> **How to complete this task**
Write out exactly the line containing "apply Hnx. apply" along with each line that follows it in the records below, and no others.

(Stored items)
+--

Lemma past_cursor_iff x r : past_cursor (cursor_of x) r = true ↔ newer x r = true ∧ ¬ (Audit_OccurredAt x = Audit_OccurredAt r ∧ Audit_ID r = Audit_ID x).
Proof.
  unfold past_cursor, cursor_of. simpl. rewrite newer_iff, orb_true_iff, !andb_true_iff, Z.ltb_lt, Z.eqb_eq, negb_true_iff, bool_decide_eq_false.
  split; [intros [H|[[E H] Hn]]; [split; [by left|lia]|split; [right; auto|tauto]]|]. intros [[H|[E H]] Hn]; [by left|right]. split; [split; [lia|done]|]. intros Hi. apply Hn. done.
Qed.

Lemma matching_NoDup q d : keyed Audit_ID (audits d) → NoDup (Audit_ID <$> matching q d).
Proof.
  intros Hk. unfold matching. assert (ordered_by newer (filter (λ r, auditWhere q None r = true) (rows (audits d))) ≡ₚ filter (λ r, auditWhere q None r = true) (rows (audits d))) as ->
    by (unfold ordered_by; by rewrite merge_sort_Permutation).
  eapply sublist_NoDup; [exact (keyed_NoDup _ _ Hk)|]. apply fmap_sublist, sublist_filter.
Qed.

(** After a record, the cursor shows what follows it. *)
Lemma after_cursor q d l1 x l2 : keyed Audit_ID (audits d) → matching q d = l1 ++ x :: l2 →
  ordered_by newer (filter (λ r, auditWhere q (Some (cursor_of x)) r = true) (rows (audits d))) = l2.
Proof.
  intros Hk E. pose proof (newer_order d Hk) as Hto. pose proof (matching_NoDup q d Hk) as Hnd.
  assert (StronglySorted (λ a b, newer a b = true) (matching q d)) as Hs by (by eapply ordered_sorted).
  rewrite E in Hs, Hnd. apply StronglySorted_app in Hs as (Hl & _ & Hx). apply StronglySorted_cons in Hx as [Hx _].
  rewrite fmap_app, fmap_cons in Hnd. apply NoDup_app in Hnd as (_ & Hd & Hnx). apply NoDup_cons in Hnx as [Hnx _].
  transitivity (filter (λ r, past_cursor (cursor_of x) r = true) (matching q d)).
  { unfold matching. rewrite <- ordered_filter.
    - f_equal. rewrite list_filter_filter. apply list_filter_iff. intros r. unfold auditWhere. rewrite !andb_true_iff. simpl. tauto.
    - destruct Hto as [H1 H2 H3]. constructor; try done. intros a b [_ Ha]%list_elem_of_filter [_ Hb]%list_elem_of_filter. by apply H3. }
  rewrite E, filter_app, filter_cons. rewrite decide_False by (rewrite past_cursor_iff; tauto).
  assert (filter (λ r, past_cursor (cursor_of x) r = true) l1 = []) as ->.
  { apply elem_of_nil_inv. intros a [Hp Ha]%list_elem_of_filter. apply past_cursor_iff in Hp as [Hp Hne].
    assert (newer a x = true) as Hax by (apply Hl; [done|by left]). apply newer_iff in Hp, Hax.
    destruct Hp as [?|[E1 ?]], Hax as [?|[E2 ?]]; try lia. apply Hne. split; [done|]. by apply bytes_le_antisym. }
  simpl. apply filter_all. rewrite Forall_forall in Hx |- *. intros b Hb. apply past_cursor_iff. split; [by apply Hx|]. intros [_ Ei].
  apply Hnx. apply list_elem_of_fmap. exists b. split; done.
Qed.

Definition page_limit (limit : Z) : Z := if limit <=? 0 then defaultPageLimit else limit.

Lemma page_limit_pos limit : 0 < page_limit limit.
Proof. unfold page_limit, defaultPageLimit. destruct (limit <=? 0) eqn:E; reflect_bools; lia. Qed.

+--

> **Result**
  apply Hnx. apply list_elem_of_fmap. exists b. split; done.
Qed.

Definition page_limit (limit : Z) : Z := if limit <=? 0 then defaultPageLimit else limit.

Lemma page_limit_pos limit : 0 < page_limit limit.
Proof. unfold page_limit, defaultPageLimit. destruct (limit <=? 0) eqn:E; reflect_bools; lia. Qed.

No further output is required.